Sente-se de alguma forma incomodada em concorrer à Prefeitura do Rio? Pergunto isso porque, popularmente, a imagem dos políticos não é das mais positivas no Brasil. Governadores e prefeitos estão, nos últimos anos, envolvidos em casos negativos que fazem com que a opinião pública “condene” a atuação política em todos os níveis. Espera conseguir resgatar a confiança dos cariocas?

Nem um pouco incomodada. Estou no segundo mandato como deputada estadual e sempre trabalhei muito pelo Rio.

É uma pessoa bastante religiosa. Como a fé lhe faz enfrentar os desafios do Rio?

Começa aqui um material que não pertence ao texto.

(** ** The write requests of the API

    One constructor per handler that changes the store or schedules a
    task; [serve] dispatches as the router does. *)
Inductive Request :=
| CreatePost (body : Body.t) (id : jsstring) (now : Z)
| UpdatePost (id : jsstring) (body : Body.t)
| DeletePost (id : jsstring)
| RebuildAll
| SubmitComment (postId : jsstring) (r : Submission.t) (commentId : jsstring)
    (now : Z)
| ModerateComment (id : jsstring) (is_approved : Z)
| DeleteComment (id : jsstring)
| RenameCategory (oldName newName : option jsstring)
| DeleteCategory (name : jsstring)
| PutSettings (body : list (jsstring * jsstring))
| CountView (postId : jsstring).

Definition serve (toLowerCase : jsstring -> jsstring)
    (JSON_stringify : list jsstring -> jsstring) (db : DB) (pages : R2)
    (req : Request) : option Outcome :=
  match req with
  | CreatePost body id now =>
      post_posts toLowerCase JSON_stringify db pages body id now
  | UpdatePost id body => put_posts_id toLowerCase JSON_stringify db pages id body
  | DeletePost id => Some (delete_posts_id db pages id)
  | RebuildAll => Some (post_rebuild_all db pages)
  | SubmitComment postId r commentId now =>
      Some (post_comments db pages postId r commentId now)
  | ModerateComment id is_approved =>
      Some (put_comments_id db pages id is_approved)
  | DeleteComment id => Some (delete_comments_id db pages id)
  | RenameCategory oldName newName =>
      Some (put_categories_rename db pages oldName newName)
  | DeleteCategory name => Some (delete_categories_name db pages name)
  | PutSettings body => Some (put_settings db pages body)
  | CountView postId => Some (get_posts_views db pages postId)
  end.

(** [crypto.randomUUID()] never yields the empty string. *)
Definition fresh_ids (req : Request) : Prop :=
  match req with
  | CreatePost _ id _ => JS.truthy id = true
  | _ => True
  end.

(** The constraints of [init.sql] on the tables of [DB]: those of [posts];
    [comments.id] PRIMARY KEY; the foreign keys of [comments.post_id] and
    [post_views.post_id]. *)
Definition store_wf (db : DB) : Prop :=
  posts_wf db
  /\ NoDup (map Comment.id (comments db))
  /\ (forall c, c ∈ comments db -> Comment.post_id c ∈ map Post.id (posts db))
  /\ (forall k, is_Some (post_views db !! k) -> k ∈ map Post.id (posts db)).

(** ** Sample data for the examples

    Stand-ins for the externals: ASCII lower-casing (with which
    [toLowerCase] agrees on ASCII text) and [JSON.stringify] on tag lists
    free of characters that need escaping. *)

Definition ascii_lower (s : jsstring) : jsstring :=
  map (fun c => if ((65 <=? c) && (c <=? 90))%N then (c + 32)%N else c) s.

Definition stringify_tags (l : list jsstring) : jsstring :=
  [91%N] ++ JS.join [44%N] (map (fun t => 34%N :: t ++ [34%N]) l) ++ [93%N].

Definition sample_post (i : String.string) (t : Z) (published : bool)
    (draft : Z) : Post.t :=
  Post.mk (JS.lit i) (JS.lit i) (JS.lit i) [] None (JS.lit "[]") (Some banner)
    (Some t) published draft 0.

Definition sample_db (ps : list Post.t) : DB := mkDB ps [] ∅ ∅ [].

Definition sample_body (title : String.string) : Body.t :=
  Body.mk (Some (JS.lit title)) None None None None None None None None.

Definition sample_comment (i : String.string) (ip : String.string) (t : Z)
    : Comment.t :=
  Comment.mk (JS.lit i) (JS.lit "p1") (JS.lit "ann") None (JS.lit "hi")
    (JS.lit ip) t 0 None None.

Definition sample_submission (ip author : String.string) : Submission.t :=
  Submission.mk (Some (JS.lit ip)) None (Some (JS.lit author))
    (Some (JS.lit "hello")) None None None.

(** A store with one post [p1], the comments [cs] and the blacklist [bl]. *)
Definition comment_db (cs : list Comment.t) (bl : list Blacklist.t) : DB :=
  mkDB [sample_post "p1" 1000 true 0] cs ∅ ∅ bl.

(** Stand-ins for the renderer's externals: a converter that returns its
    input, dates shown as the number of their day since the epoch, 365-day
    years, no tags, and a template whose every static piece is a bar. *)
Definition plain_text (s : jsstring) : jsstring := s.

Definition day_number (t : Z) : jsstring :=
  JS.of_nat (Z.to_nat (t / 86400000)).

Definition year_number (t : Z) : nat := Z.to_nat (1970 + t / 31536000000).

Definition no_tags (_ : jsstring) : list jsstring := [].

Definition bars (_ : Fragment) : jsstring := JS.lit "|".

(** A published post whose [published_at] column is NULL. *)
Definition undated_post : Post.t :=
  Post.mk (JS.lit "p") (JS.lit "p") (JS.lit "p") [] None [] (Some banner)
    None true 0 0.

(** Three posts in time order: [a] published, [hidden] not published and
    flagged as a draft, [p] published. *)
Definition three_posts : DB :=
  sample_db [sample_post "a" 1000 true 0; sample_post "hidden" 2000 false 1;
             sample_post "p" 3000 true 0].

(** The bucket a full rebuild of [db] leaves, with the stand-in externals
    and every clock reading at instant 5000. *)
Definition rebuilt (db : DB) : R2 :=
  rebuild plain_text day_number day_number no_tags year_number bars
    (fun _ => 5000) db ∅.

(** The bucket once the task of [out] has run, same externals and clock. *)
Definition settled (out : Outcome) : R2 :=
  run_background plain_text day_number day_number no_tags year_number bars
    (fun _ => 5000) out.

(** The page of [post] as a regeneration on [db] would write it. *)
Definition fresh_page (db : DB) (post : Post.t) : jsstring :=
  htmlContent plain_text day_number day_number no_tags year_number bars
    5000 db post.

(** Further sample data: an approved comment on [p1]; a store with two
    comments awaiting moderation; posts with a category; a settings table
    with the one row for [site_url]; a decoder that answers every input
    with one string. *)
Definition approved_comment : Comment.t :=
  Comment.mk (JS.lit "c1") (JS.lit "p1") (JS.lit "ann") None (JS.lit "hi")
    (JS.lit "1.2.3.4") 500 1 None None.

Definition moderated_db : DB :=
  comment_db [sample_comment "c1" "1.2.3.4" 500;
              sample_comment "c2" "1.2.3.4" 600] [].

Definition categorised (c i : String.string) : Post.t :=
  Post.mk (JS.lit i) (JS.lit i) (JS.lit i) [] (Some (JS.lit c))
    (JS.lit "[]") (Some banner) (Some 1000) true 0 0.

Definition two_categories : DB :=
  sample_db [categorised "tech" "a"; categorised "news" "b"].

Definition settings_db : DB :=
  mkDB [] [] {[ JS.lit "site_url" := default_site_url ]} ∅ [].

Definition settings_body : list (jsstring * jsstring) :=
  [(JS.lit "site_url", JS.lit "https://example.org");
   (JS.lit "blog_title", JS.lit "My blog")].

(** A reply to comment [c1] whose body names zed as the one replied to. *)
Definition sample_reply : Submission.t :=
  Submission.mk (Some (JS.lit "5.6.7.8")) None (Some (JS.lit " bob "))
    (Some (JS.lit "hello")) (Some (JS.lit " ")) (Some (JS.lit "c1"))
    (Some (JS.lit "zed")).

Definition decodes_to (s : String.string) (_ : jsstring) : option jsstring :=
  Some (JS.lit s).

(** * Properties *)

(** ** Decimal rendering *)

Lemma uint_units_inj (d e : Decimal.uint) :
  JS.uint_units d = JS.uint_units e -> d = e.
Proof.
  revert e; induction d; destruct e; simpl; intros H;
    try discriminate; try reflexivity;
    injection H as H; f_equal; auto.
Qed.

Lemma of_nat_inj (m n : nat) : JS.of_nat m = JS.of_nat n -> m = n.
Proof.
  intros H. apply Unsigned.to_uint_inj. now apply uint_units_inj.
Qed.

(** ** The slug loop *)

Section SlugLoop.

Variable db : DB.
Variable excludeId : option jsstring.
Variable baseSlug : jsstring.

Local Abbreviation candidate := (candidate baseSlug).

Lemma candidate_inj (j k : nat) : candidate j = candidate k -> j = k.
Proof.
  destruct j as [|j], k as [|k]; simpl; intros H; try reflexivity.
  - apply (f_equal length) in H. rewrite length_app in H. simpl in H. lia.
  - apply (f_equal length) in H. rewrite length_app in H. simpl in H. lia.
  - apply app_inv_head in H. injection H as H. now apply of_nat_inj.
Qed.

Lemma slug_loop_break (fuel k : nat) (r : jsstring) :
  slug_loop fuel db excludeId baseSlug (candidate k) (S k) = Some r ->
  exists j, (k <= j < k + fuel)%nat /\ r = candidate j
            /\ slug_taken db r excludeId = false
            /\ forall i, (k <= i < j)%nat ->
                 slug_taken db (candidate i) excludeId = true.
Proof.
  revert k. induction fuel as [|fuel IH]; intros k; simpl; [discriminate|].
  destruct (slug_taken db (candidate k) excludeId) eqn:Hk.
  - intros H. apply (IH (S k)) in H as (j & Hj & -> & Hfree & Hbusy).
    exists j. split; [lia|]. repeat split; try assumption.
    intros i Hi. destruct (decide (i = k)) as [->|]; [assumption|].
    apply Hbusy. lia.
  - intros [= <-]. exists k. repeat split; try assumption; intros; lia.
Qed.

A fé mantém-me em pé em todos os momentos da minha vida. Ela ajuda-me a vencer os obstáculos. Sou devota de Nossa Senhora da Conceição.

Quais são as suas ligações a Portugal?

Os meus pais vieram das aldeias Franzilhal e Carlão, concelho de Alijó, na região de Trás-os-Montes. Portugal é um país lindo, seguro, de um povo acolhedor e de ótima gastronomia. A minha cidade preferida é Lisboa. Adoro caminhar pelas praias do Algarve. Descobri na viagem do ano passado a cidade de Lagos.

Tem alguma interação com a comunidade ou cultura de Portugal no Rio?

Adoro os almoços de domingo nas casas regionais. A minha mãe e eu vamos muito a Casa de Trás-os-Montes.

Que locais de influência portuguesa gosta de frequentar no Rio?

Sempre que posso vou ao Real Gabinete Português de Leitura.

Quais são as suas formações académicas?

Sou formada em Direito pela Universidade Federal do Rio de Janeiro (UFRJ). Tenho especialização em Direitos Humanos na Universidade Cândido Mendes e no Curso Superior de Polícia, ministrado pela Universidade Estadual do Rio de Janeiro (UERJ). Também fiz pós-graduação em Direito Penal e Processo Penal pela Universidade Estácio de Sá, como também em Administração Pública pela UERJ e pela Escola de Políticas Públicas e de Governo da UFRJ.

Por fim, que mensagem deixa para os cariocas?

Acordo todos os dias para lutar pelo nosso Rio. Acredito na mudança, no carioca. O Rio de Janeiro precisa de gestão competente, de seriedade, de honestidade e de dignidade para voltar a ser respeitado.

1 comentário em “Com raízes em Portugal, deputada Martha Rocha pretende ser prefeita do RJ”

  1. Vinicius Lima Cardoso

    Parei um momento para ler… pois estamos chegando num momento decisivo para o nosso Rio. Mas infelizmente não encontrei nada concreto em termos de propostas. Não me inspira confiança na sua capacidade de gerir.